William Liu

Architecting Highly Available Apps on AWS


##Table of Contents

##Summary

These are notes from attending the NYC AWS Training and Certification for Highly Available Applications using Amazon Web Services.

##Highly Available vs Fault Tolerant

####Highly Available

Highly Available means removing single points of failure (because “Everything fails all the time”)

####Number of Nines in Levels of Availability

Number of Nines in Levels of Availability

####Fault Tolerance

Fault Tolerance means built-in redundancy so apps can continue functioning when components fail

##AWS Architecture

AWS encourages everything in the cloud as ‘off-site’ and ‘multi-site’.

####Chaos Monkey

What is Chaos Monkey? Netflix created Chaos Monkey to terminates random instances on a live server to see if an application is fault tolerant. Not recommended to do on a live production server.

####AWS S3

S3 is perfect for hosting your static digital assets (e.g. css, company logo, javascript files).
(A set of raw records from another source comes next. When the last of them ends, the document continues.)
(** X14. [Errcheck.run] passes exactly when every directory can be made
    relative to GOPATH and errcheck, run on these relative paths in the
    order of the directories, prints nothing and leaves no error. When a
    directory cannot be made relative, the check returns the error of the
    first such directory, whatever errcheck would do. *)
Theorem Errcheck_run_passes (e : Errcheck) (relToGOPATH : string → error + string)
    (dirs : list string) (errcheck : list string → process) :
  (Errcheck_run e relToGOPATH dirs errcheck = None
   ↔ ∃ rels, Forall2 (fun d rel => relToGOPATH d = inr rel) dirs rels ∧
       quiet (errcheck (["errcheck"; "-ignore"; Ignores e] ++ rels)) = true) ∧
  (∀ before d after err,
     dirs = before ++ d :: after →
     Forall (fun d' => ∃ rel, relToGOPATH d' = inr rel) before →
     relToGOPATH d = inl err →
     Errcheck_run e relToGOPATH dirs errcheck = Some err).
Proof.
  split.
  - unfold Errcheck_run. destruct (rel_dirs relToGOPATH dirs) as [err|rels] eqn:Hrel.
    + split; [done|]. intros (rels & Hall%rel_dirs_inr & _). congruence.
    + pose proof (quiet_capture (errcheck (["errcheck"; "-ignore"; Ignores e] ++ rels))) as Hq.
      destruct (capture _) as [[out code] err]. split.
      * intros Hnone. exists rels. split; [by apply rel_dirs_inr|].
        apply Hq. exists code. destruct out, err; simpl in *; done.
      * intros (rels' & Hall%rel_dirs_inr & Hquiet).
        assert (rels' = rels) as -> by congruence.
        apply Hq in Hquiet as (code' & [= -> _ ->]). done.
  - intros before d after err Hdirs Hbefore Hd. unfold Errcheck_run.
    assert (rel_dirs relToGOPATH dirs = inl err) as ->; [|done].
    apply rel_dirs_inl. by exists before, d, after.
Qed.

(** ** [Test.run] *)

Lemma Test_task_at_most_one (relToGOPATH : string → error + string) (p : process)
    (extraarg : list string) (testDir : string) :
  (length (Test_task relToGOPATH p extraarg testDir) <= 1)%nat.
Proof.
  unfold Test_task. destruct (relToGOPATH testDir) as [err|rel]; [done|].
  destruct (capture p) as [[out exitCode] err]. destruct (negb _); simpl; lia.
Qed.

(** The tasks of a round send at most as many errors as the channel of the
    round has slots. *)
Lemma Test_tasks_fit (relToGOPATH : string → error + string) (go_test : nat → process)
    (extraarg : list string) (testDirs : list string) :
  (length (mjoin (Test_tasks relToGOPATH go_test extraarg testDirs)) <= length testDirs)%nat.
Proof.
  rewrite <- (length_imap (fun i testDir => Test_task relToGOPATH (go_test i) extraarg testDir)
                testDirs).
  apply one_send_each_fits. unfold Test_tasks.
  apply Forall_lookup. intros i sends Hi.
  apply list_lookup_imap_Some in Hi as (testDir & _ & ->).
  apply Test_task_at_most_one.
Qed.

Lemma mjoin_nil (tasks : list (list error)) :
  mjoin tasks = [] ↔ ∀ i sends, tasks !! i = Some sends → sends = [].
Proof.
  induction tasks as [|sends tasks IH]; simpl.
  - split; [by intros _ i sends|done].
  - split.
    + intros [-> Hrest]%app_eq_nil [|i] sends' Hi; simplify_eq/=; [done|].
      by eapply IH.
    + intros Hall. rewrite (Hall 0%nat sends eq_refl). simpl.
      apply IH. intros i sends' Hi. by apply (Hall (S i)).
Qed.

Lemma Test_tasks_nil (relToGOPATH : string → error + string) (go_test : nat → process)
    (extraarg : list string) (testDirs : list string) :
  mjoin (Test_tasks relToGOPATH go_test extraarg testDirs) = []
  ↔ ∀ i testDir, testDirs !! i = Some testDir →
      Test_task relToGOPATH (go_test i) extraarg testDir = [].
Proof.
  rewrite mjoin_nil. unfold Test_tasks. split.
  - intros Hall i testDir Hi. apply (Hall i). by rewrite list_lookup_imap, Hi.
  - intros Hall i sends Hi. apply list_lookup_imap_Some in Hi as (testDir & Hi & ->).
    by apply Hall.
Qed.

(** X15. In a round of [Test.run] no task ever waits for room in the
    channel: every task sends at most one error and the channel has one slot
    per test directory, so in every state the tasks can reach, a task that
    is at its send finds the channel not full, and the round can go on
    until every task has ended. *)
Theorem Test_round_never_blocks (relToGOPATH : string → error + string)
    (go_test : nat → process) (extraarg : list string) (testDirs : list string)
    (st : sched_state) (i : nat) (e : error) (rest : list error) :
  rtc (step (length testDirs))
    {| pending := Test_tasks relToGOPATH go_test extraarg testDirs; errs := [] |} st →
  pending st !! i = Some (e :: rest) →
  (length (errs st) < length testDirs)%nat ∧
  ∃ st', step (length testDirs) st st'.
Proof.
  intros Hreach Hi.
  assert (length (errs st) < length testDirs)%nat as Hroom.
  { destruct (Nat.lt_ge_cases (length (errs st)) (length testDirs)) as [|Hfull]; [done|].
    exfalso. eapply (no_task_blocks_when_fits (length testDirs)); [|exact Hreach|].
    - apply Test_tasks_fit.
    - by exists e, rest. }
  split; [done|]. eexists. by eapply step_send.
Qed.

Lemma Test_round_never_blocks_witness :
  (length (errs {| pending := Test_tasks (fun d => inr d) (fun _ => exits 1 "FAIL") ["-v"] ["pkg"];
                   errs := [] |}) < length ["pkg"])%nat ∧
  ∃ st', step (length ["pkg"])
           {| pending := Test_tasks (fun d => inr d) (fun _ => exits 1 "FAIL") ["-v"] ["pkg"];
              errs := [] |} st'.
Proof.
  apply (Test_round_never_blocks (fun d => inr d) (fun _ => exits 1 "FAIL") ["-v"] ["pkg"]
           _ 0%nat (ErrNew ("go test -v pkg failed:" +:+ newline +:+ "FAIL")) []).
  - apply rtc_refl.
  - reflexivity.
Defined.

Lemma Test_rounds_pass (relToGOPATH : string → error + string)
    (go_test : nat → nat → process) (testDirs : list string) (picks : nat → list nat)
    (round : nat) (extraArgs : list (list string)) :
  Test_rounds relToGOPATH go_test testDirs picks round extraArgs = Some None
  ↔ ∀ r extraarg i testDir,
      extraArgs !! r = Some extraarg → testDirs !! i = Some testDir →
      Test_task relToGOPATH (go_test (round + r)%nat i) extraarg testDir = [].
Proof.
  revert round. induction extraArgs as [|extraarg rest IH]; intros round.
  - simpl. split; [by intros _ r extraarg i testDir|done].
  - cbn [Test_rounds].
    set (st0 := {| pending := Test_tasks relToGOPATH (go_test round) extraarg testDirs;
                   errs := [] |}).
    split.
    + destruct (finished _) eqn:Hf; [|done].
      pose proof (finished_all_sent _ _ _ Hf) as Hall.
      destruct (errs (execute (length testDirs) (picks round) st0)) as [|err buffer];
        [|done].
      simpl. intros Hrest. apply Permutation_nil_l in Hall.
      change (all_sends st0) with (mjoin (pending st0)) in Hall. 
      intros [|r] extraarg' i testDir Hr Hi; simplify_eq/=.
      * rewrite Nat.add_0_r. by eapply Test_tasks_nil.
      * replace (round + S r)%nat with (S round + r)%nat by lia.
        by eapply IH.
    + intros Hall.
      assert (mjoin (pending st0) = []) as Hnil.
      { apply Test_tasks_nil. intros i testDir Hi.
        specialize (Hall 0%nat extraarg i testDir eq_refl Hi).
        by rewrite Nat.add_0_r in Hall. }
      rewrite execute_nothing_pending by done.
      assert (finished st0 = true) as -> by (by apply finished_no_pending).
      simpl. apply IH. intros r extraarg' i testDir Hr Hi.
      replace (S round + r)%nat with (round + S r)%nat by lia. by eapply Hall.
Qed.

(** X16. [Test.run] returns [nil] exactly when [ExtraArgs] is not empty
    and, in every round, every test directory can be made relative to GOPATH
    and its [go test] exits with code 0; this holds whatever the
    interleaving of the tasks. *)
Theorem Test_run_passes (t : Test) (relToGOPATH : string → error + string)
    (go_test : nat → nat → process) (testDirs : list string) (picks : nat → list nat) :
  Test_run t relToGOPATH go_test testDirs picks = Some None
  ↔ Test_ExtraArgs t ≠ [] ∧
    ∀ round extraarg i testDir,
      Test_ExtraArgs t !! round = Some extraarg → testDirs !! i = Some testDir →
      ∃ rel, relToGOPATH testDir = inr rel ∧ (capture (go_test round i)).1.2 = 0.
Proof.
  assert (∀ p extraarg testDir,
            Test_task relToGOPATH p extraarg testDir = []
            ↔ ∃ rel, relToGOPATH testDir = inr rel ∧ (capture p).1.2 = 0) as Htask.
  { intros p extraarg testDir. unfold Test_task.
    destruct (relToGOPATH testDir) as [err|rel].
    - split; [done|]. by intros (? & ? & _).
    - destruct (capture p) as [[out exitCode] err]. simpl.
      destruct (Z.eqb_spec exitCode 0) as [->|Hne]; simpl.
      + split; [by exists rel|done].
      + split; [done|]. by intros (? & _ & ?). }
  unfold Test_run. destruct (Test_ExtraArgs t) as [|extraarg rest] eqn:Hargs.
  - simpl. split; [done|]. by intros [? _].
  - change (length (extraarg :: rest) =? 0)%nat with false.
    rewrite Test_rounds_pass. split.
    + intros Hall. split; [done|]. intros round extraarg' i testDir Hr Hi.
      apply (Htask _ extraarg'). by apply (Hall round).
    + intros [_ Hall] r extraarg' i testDir Hr Hi.
      apply Htask. by apply (Hall r extraarg').
Qed.

Lemma finished_after_all (tasks : list (list error)) (buffer : list error) :
  finished {| pending := (fun _ => []) <$> tasks; errs := buffer |} = true.
Proof. apply finished_no_pending. simpl. by induction tasks. Qed.

Lemma Test_rounds_one_by_one (relToGOPATH : string → error + string)
    (go_test : nat → nat → process) (testDirs : list string) (picks : nat → list nat)
    (round : nat) (extraArgs : list (list string)) :
  (∀ r extraarg, extraArgs !! r = Some extraarg →
     picks (round + r)%nat
     = one_by_one (Test_tasks relToGOPATH (go_test (round + r)%nat) extraarg testDirs)) →
  Test_rounds relToGOPATH go_test testDirs picks round extraArgs
  = Some (head (mjoin (imap (fun r extraarg =>
                               mjoin (Test_tasks relToGOPATH (go_test (round + r)%nat)
                                        extraarg testDirs))
                         extraArgs))).
Proof.
  revert round. induction extraArgs as [|extraarg rest IH]; intros round Hpicks; [reflexivity|].
  cbn [Test_rounds]. rewrite imap_cons. simpl mjoin.
  pose proof (Hpicks 0%nat extraarg eq_refl) as H0. rewrite Nat.add_0_r in H0 |- *.
  rewrite H0, one_by_one_finishes by apply Test_tasks_fit.
  rewrite finished_after_all. simpl errs. unfold receive.
  destruct (mjoin (Test_tasks relToGOPATH (go_test round) extraarg testDirs)) as [|err buffer];
    [|done].
  simpl. rewrite IH.
  - do 3 f_equal. apply imap_ext. intros r extraarg' _. simpl.
    by replace (round + S r)%nat with (S (round + r)) by lia.
  - intros r extraarg' Hr. replace (S round + r)%nat with (round + S r)%nat by lia.
    by apply Hpicks.
Qed.

(** X17. When the tasks of every round end one after the other in the order
    of the test directories, [Test.run] returns, and what it returns is the
    first error of the first round in which a task sends one, or [nil] when
    no task sends any: the rounds after a failing round are not started. *)
Theorem Test_run_one_by_one (t : Test) (relToGOPATH : string → error + string)
    (go_test : nat → nat → process) (testDirs : list string) :
  Test_ExtraArgs t ≠ [] →
  Test_run t relToGOPATH go_test testDirs
    (Test_one_by_one relToGOPATH go_test testDirs (Test_ExtraArgs t))
  = Some (head (mjoin (imap (fun round extraarg =>
                               mjoin (Test_tasks relToGOPATH (go_test round) extraarg testDirs))
                         (Test_ExtraArgs t)))).
Proof.
  intros Hargs. unfold Test_run.
  destruct (Test_ExtraArgs t) as [|extraarg rest] eqn:Hex; [done|].
  change (length (extraarg :: rest) =? 0)%nat with false. cbv iota.
  rewrite Test_rounds_one_by_one; [done|].
  intros r extraarg' Hr. unfold Test_one_by_one. simpl. by rewrite Hr.
Qed.

Lemma Test_run_one_by_one_witness :
  Test_run (Config_Test defaultConfig) (fun d => inr d)
    (fun _ i => match i with O => silent_success | _ => exits 1 "FAIL" end) ["a"; "b"; "c"]
    (Test_one_by_one (fun d => inr d)
       (fun _ i => match i with O => silent_success | _ => exits 1 "FAIL" end) ["a"; "b"; "c"]
       (Test_ExtraArgs (Config_Test defaultConfig)))
  = Some (Some (ErrNew ("go test -v -race b failed:" +:+ newline +:+ "FAIL"))).
Proof.
  apply (Test_run_one_by_one (Config_Test defaultConfig) (fun d => inr d)
           (fun _ i => match i with O => silent_success | _ => exits 1 "FAIL" end)
           ["a"; "b"; "c"]).
  simpl. discriminate.
Defined.

(** ** More on the scheduler *)

Lemma unfinished_pending (st : sched_state) :
  finished st = false → ∃ i e rest, pending st !! i = Some (e :: rest).
Proof.
  unfold finished. induction (pending st) as [|[|e rest] l IH]; simpl; [done| |].
  - intros (i & e & rest & Hi)%IH. by exists (S i), e, rest.
  - intros _. by exists 0%nat, e, rest.
Qed.
(** * Verification pipeline of the scribe CLI (package [verify])

    A shallow embedding of the extractors, verifiers, report builder and
    file orchestrator of [scribe/internal/verify], together with the
    parts of [scribe/internal/llm] they call, and the properties the
    pipeline is specified to have.

    Go strings are byte sequences: they are modelled by [string] (a list
    of 8-bit [ascii]).  Go [int] is taken to be 64 bits wide and is
    modelled by [Z].  Calls that leave the process (subprocesses, HTTP,
    the file system, the clock, the random UUID source) are events of a
    small free monad, answered by a handler that threads a world. *)

From Stdlib Require Import ZArith Ascii String List Bool Lia Permutation DecimalString.
From stdpp Require Import gmap strings list.

Open Scope string_scope.

(* ------------------------------------------------------------------ *)
(** ** Go strings *)

Module GoString.

Definition code (c : ascii) : N := N_of_ascii c.

Definition in_range (lo hi : N) (c : ascii) : bool :=
  ((lo <=? code c) && (code c <=? hi))%N.

Definition is_digit (c : ascii) : bool := in_range 48 57 c.
Definition is_lower (c : ascii) : bool := in_range 97 122 c.
Definition is_upper (c : ascii) : bool := in_range 65 90 c.
Definition is_letter (c : ascii) : bool := is_lower c || is_upper c.

(** ASCII lower-casing of one byte. *)
Definition to_lower (c : ascii) : ascii :=
  if is_upper c then ascii_of_N (code c + 32) else c.
(** * p5.grain 0.4.0: a shallow embedding of [src/p5.grain.js]

    The development follows the class [P5Grain]: the JavaScript values
    its methods receive, the private state it keeps, the host (p5.js)
    surfaces and drawing primitives it drives, then the methods
    themselves, and finally the properties proved about them.

    Numbers.  A JavaScript number is modelled by the rational it
    denotes ([Q]); surface dimensions, the pixel density, pixel samples,
    frame counters and everything produced by [Math.floor]/[Math.round]
    are integers ([Z]).  The cursor of the tiling sweep is advanced as
    the code advances it, by an addition rounded to the nearest double
    ([rnd]).  The draws [floor(random() * n + min)] and
    [floor(random() * amount)] are taken on the exact product and sum;
    evaluated in doubles, a draw differs by one where the exact value
    lies within a rounding error of an integer.  What is proved of the
    draws (their bounds, their order, which random number feeds which
    sample) does not rest on the value at such a boundary.
    [NaN] and the infinities are outside the model: an operation that
    would need the numeric coercion of a non-number ends in
    [Unmodelled].

    Not modelled: the [version] field, and what the functions
    registered on the prototypes do when they are called (they forward
    to the methods of the one instance). *)

From Stdlib Require Import ZArith QArith Qround Qminmax Qpower List Bool String Lia Lqa.
From Equations Require Import Equations.
Import ListNotations.

Set Warnings "-register-all".
Local Open Scope string_scope.
Local Open Scope list_scope.
Local Open Scope Z_scope.

(** ** JavaScript values *)

(** Host classes the code tests with [instanceof]. *)
Inductive HostClass := P5Image | P5Graphics | P5Element | HTMLElement | SVGElement.

(** A drawing surface of the host: the main canvas or a [p5.Graphics]
    buffer.  [pixels] is the flat RGBA sample array. *)
Record Surface := {
  width : Z;
  height : Z;
  pixelDensity : Z;
  pixels : list Z
}.

Inductive Value :=
| VUndefined
| VNull
| VBool (b : bool)
| VNum (q : Q)
| VStr (s : string)
| VFun
| VObject (props : list (string * Value))
| VImage (w h : Z)
| VGraphics (s : Surface)
| VElement (k : HostClass).

(** [typeof v] *)
Definition typeof (v : Value) : string :=
  match v with
  | VUndefined => "undefined"
  | VBool _ => "boolean"
  | VNum _ => "number"
  | VStr _ => "string"
  | VFun => "function"
  | VNull | VObject _ | VImage _ _ | VGraphics _ | VElement _ => "object"
  end.
(** C2: whatever topics of T fail to fetch, fetchMixedNews(T) resolves (no
    failure reaches the caller) and the feed of every topic of T has been
    requested (no fetch is aborted).  With q = ceil(8 / |T|), the digest is
    drawn from what the succeeding topics offer, the first q items of each
    of their feeds, a failing topic adding nothing: it has min(8, number
    offered) articles, all of them offered; and, their dates being valid, it
    is exactly the merge of what is offered: the first eight of the offered
    articles put newest first, articles of equal date in the order
    offered. *)
Theorem fetchMixedNews_isolates_failures (E : env) (T : list string)
  (s : store) :
  exists digest,
    result_of (fetchMixedNews E T s) = Resolved digest
    /\ store_of (fetchMixedNews E T s) = s
    /\ requests (trace_of (fetchMixedNews E T s)) = map feedUrl T
    /\ forall q,
         (q - 1) * List.length T < 8 <= q * List.length T ->
         let offered := fun t =>
           match parseURL E (feedUrl t) with
           | Resolved feed =>
               map (fun it => mkArticle t (title it) (link it) (pubDate it))
                   (firstn q feed)
           | Rejected _ => []
           end in
         let succeeded := flat_map offered (filter (fetch_succeeds E) T) in
         List.length digest = Nat.min 8 (List.length succeeded)
         /\ (forall a, In a digest -> In a succeeded)
         /\ (Forall valid_date succeeded ->
             exists merged,
               digest = firstn 8 merged
               /\ Permutation merged succeeded
               /\ newest_first_sorted merged
               /\ forall d, dated d merged = dated d succeeded).
Proof.
  rewrite fetchMixedNews_run. eexists. split; [reflexivity|].
  split; [reflexivity|]. split; [apply requests_fetch|].
  intros q Hq offered succeeded.
  assert (Hoff : forall t, offered t = topic_articles E (Finite q) t).
  { intros t. unfold offered, topic_articles.
    destruct (parseURL E (feedUrl t)); reflexivity. }
  assert (Hsucc : succeeded = gathered E T).
  { unfold succeeded. rewrite flat_map_filter_nil.
    - rewrite (@gathered_with_quota E T q Hq). apply flat_map_ext. exact Hoff.
    - intros t Hf. unfold offered, fetch_succeeds in *.
      destruct (parseURL E (feedUrl t)); [discriminate | reflexivity]. }
  rewrite Hsucc. split; [|split].
  - now rewrite length_firstn, Array_sort_length.
  - intros a Ha. apply firstn_In in Ha.
    exact (Permutation_in _ (Array_sort_perm (engine_order E) newest_first _) Ha).
  - intros Hv. exists (Array_sort (engine_order E) newest_first (gathered E T)).
    split; [reflexivity|]. split; [apply Array_sort_perm|].
    split; [now apply Array_sort_sorted | intros d; now apply Array_sort_stable].
Qed.
(** ** C6: the box tensor [forward] computes (for every decoder layer) has
    every coordinate in [0,1], being the [sigmoid] of the box head's
    output; it is what the loss receives in training mode, and in inference
    mode the returned boxes are in [0,1] too. *)
Theorem boxes_in_unit_interval :
  forall (h : DETRHead) feats memory src_proj src_mask (body_feats : list Feat),
  (forall log lg bx sg,
     HO h feats memory src_proj src_mask body_feats = (log, inr (lg, bx, sg)) ->
     Forall (Forall (Forall (Forall (fun v => (0 <= v <= 1)%R)))) bx) /\
  (forall (inputs : option (dict GtVal)) log bx lg sg,
     training h = false ->
     FWD h (feats, memory, src_proj, src_mask) body_feats inputs =
       (log, inr (Predictions bx lg sg)) ->
     Forall (Forall (Forall (fun v => (0 <= v <= 1)%R))) bx).
Proof.
  intros h feats memory src_proj src_mask body_feats. split.
  - intros log lg bx sg H.
    destruct (head_outputs_boxes _ _ _ _ _ _ _ _ _ _ H) as [raw [lg' [_ [_ [_ [Hbx _]]]]]].
    rewrite Hbx. apply map4_sigmoid_in01.
  - intros inputs log bx lg sg Ht H. unfold forward in H.
    destruct (HO h feats memory src_proj src_mask body_feats)
      as [l [e|[[lg4 bx4] sg4]]] eqn:E; [discriminate|].
    cbn in H. rewrite Ht in H. cbn in H.
    destruct (last_item bx4) as [e|b] eqn:Eb; [discriminate|]. cbn in H.
    destruct (last_item lg4) as [e|g]; [discriminate|]. cbn in H.
    injection H as _ <- _ _.
    destruct (head_outputs_boxes _ _ _ _ _ _ _ _ _ _ E) as [raw [lg' [_ [_ [_ [Hbx _]]]]]].
    rewrite Hbx in Eb. exact (last_item_Forall _ _ _ _ (map4_sigmoid_in01 raw) Eb).
Qed.

(** ** C7: in inference mode a successful [forward] returns exactly
    [Predictions boxes logits masks], where [boxes] and [logits] are the
    (sigmoid of the) box head and the score head applied to the last decoder
    layer [feats[-1]], and [masks] is [None] exactly when the mask branch is
    disabled. *)
Theorem inference_returns_last_layer :
  forall (h : DETRHead) feats memory src_proj src_mask (body_feats : list Feat)
         (inputs : option (dict GtVal)) log out,
  training h = false ->
  FWD h (feats, memory, src_proj, src_mask) body_feats inputs = (log, inr out) ->
  exists q raw lg sg,
    last_item feats = inr q /\
    mapM (mapM (mlp_forward (bbox_head h))) q = inr raw /\
    mapM (mapM (linear_apply (score_head h))) q = inr lg /\
    out = Predictions (map (map (map sigmoid)) raw) lg sg /\
    (with_mask_head h = false -> sg = None) /\
    (with_mask_head h = true -> exists s, sg = Some s).
Proof.
  intros h feats memory src_proj src_mask body_feats inputs log out Ht H.
  unfold forward in H.
  destruct (HO h feats memory src_proj src_mask body_feats)
    as [l [e|[[lg4 bx4] sg4]]] eqn:E; [discriminate|].
  cbn in H. rewrite Ht in H. cbn in H.
  destruct (last_item bx4) as [e|b] eqn:Eb; [discriminate|]. cbn in H.
  destruct (last_item lg4) as [e|g] eqn:Eg; [discriminate|]. cbn in H.
  injection H as _ <-.
  destruct (head_outputs_boxes _ _ _ _ _ _ _ _ _ _ E)
    as [raw [lg' [Hraw [Hlg [Hlg' [Hbx [Hm1 Hm2]]]]]]].
  subst lg4 bx4.
  unfold map4 in Eb. rewrite last_item_map in Eb.
  apply res_bind_inr in Eb. destruct Eb as [rb [Erb ->]].
  destruct (mapM_last _ _ _ _ _ _ Hraw Erb) as [q [Hq Hqr]].
  destruct (mapM_last _ _ _ _ _ _ Hlg Eg) as [q' [Hq' Hqg]].
  rewrite Hq in Hq'. injection Hq' as <-.
  exists q, rb, g, sg4. repeat split; assumption.
Qed.

(** ** C10: in inference mode, two runs of [forward] on query features of
    one [B x Q x D] slice shape whose last decoder layers [feats[-1]] are
    equal, with the same memory, projected memory, mask and backbone
    features, give the same result, whatever the earlier layers hold (and
    however many there are): same returned tuple, or same exception, and
    the same sequence of tensor computations. *)
Theorem inference_ignores_earlier_layers :
  forall (h : DETRHead) (fA fB : T4) memory src_proj src_mask
         (body_feats : list Feat) (inA inB : option (dict GtVal)) B Q D,
  training h = false ->
  is_tensor4 fA B Q D -> is_tensor4 fB B Q D -> fA <> [] -> fB <> [] ->
  last_item fA = last_item fB ->
  FWD h (fA, memory, src_proj, src_mask) body_feats inA =
  FWD h (fB, memory, src_proj, src_mask) body_feats inB.
Proof.
  intros h fA fB memory src_proj src_mask body_feats inA inB B Q D
    Ht HA HB HnA HnB Hlast.
  pose proof (apply_last_agree (linear_apply (score_head h)) fA fB B Q D
    (agree_of_uniform _ D (linear_apply_uniform _)) HA HB HnA HnB) as Hs.
  pose proof (apply_last_agree (mlp_forward (bbox_head h)) fA fB B Q D
    (agree_of_uniform _ D (fun x1 x2 => mlp_go_uniform _ _ _ x1 x2)) HA HB HnA HnB) as Hb.
  destruct (is_tensor4_shapes _ _ _ _ HA HnA) as [HA1 HA2].
  destruct (is_tensor4_shapes _ _ _ _ HB HnB) as [HB1 HB2].
  unfold forward, head_outputs. rewrite HA1, HA2, HB1, HB2, Hlast.
  destruct (apply_last (linear_apply (score_head h)) fA) as [eA|lA] eqn:EA,
           (apply_last (linear_apply (score_head h)) fB) as [eB|lB] eqn:EB;
    cbn in Hs; try contradiction; [subst; reflexivity|].
  destruct (apply_last (mlp_forward (bbox_head h)) fA) as [eA|rA] eqn:RA,
           (apply_last (mlp_forward (bbox_head h)) fB) as [eB|rB] eqn:RB;
    cbn in Hb; try contradiction; [subst; reflexivity|].
  assert (Hr : last_item rA = last_item rB).
  { rewrite (mapM_last_item _ _ _ _ _ RA), (mapM_last_item _ _ _ _ _ RB).
    exact (f_equal (fun x => res_bind x _) Hlast). }
  assert (Hl : last_item lA = last_item lB).
  { rewrite (mapM_last_item _ _ _ _ _ EA), (mapM_last_item _ _ _ _ _ EB).
    exact (f_equal (fun x => res_bind x _) Hlast). }
  match goal with
  | |- context [bind (if with_mask_head h then ?x else ?y) _] =>
      destruct (if with_mask_head h then x else y) as [l0 [e|sg]]
  end; [reflexivity|].
  cbn. rewrite Ht. unfold map4. rewrite !last_item_map, Hl.
  rewrite (Hr : @last_item (list (list (list R))) rA = last_item rB). reflexivity.
Qed.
S3 is very efficient.

You can also use Amazon S3’s website feature when only client-side processing is required. There’s no infrastructure to configure/launch.

With S3, there are different file systems with the following URI schemes:

S3 Native FileSystem (URI Scheme: s3n): a native filesystem for reading and writing regular files on S3; 5GB limit on file size
S3A (URI Scheme: s3a), successor to the S3 Native, uses Amazon's libraries to interact with S3. Allows S3a to support larger files
S3 Block FileSystem (URI Scheme: s3): a block-based filesystem backed by S3. Files are stored as blocks, just like in HDFS.

####AWS CloudFront

CloudFront is a world-wide content distribution network (CDN). This distributes content to end users closest to the user so its low latency, high data transfer speeds (and makes use of edge locations). Availability SLA is

Without CloudFront, your content is being loaded from EC2 webservers directly. With no CDN, the response time is longer and server load is higher.

You can use CloudFront for even Dynamic Resources (not just static). This is perfect for intelligently pushing back small packets of data back to the origin server as long as it does NOT require a real time response (e.g. a voting application). You can:

####AWS Route 53

AWS Route 53 is a highly available and scalable DNS (Fun note: 53 is the common port for DNS). Route 53 manages DNS Failover to route around region and AZ level issues. Route 53 also has domain name registration and renewals. Route 53 should point to a Load Balancer.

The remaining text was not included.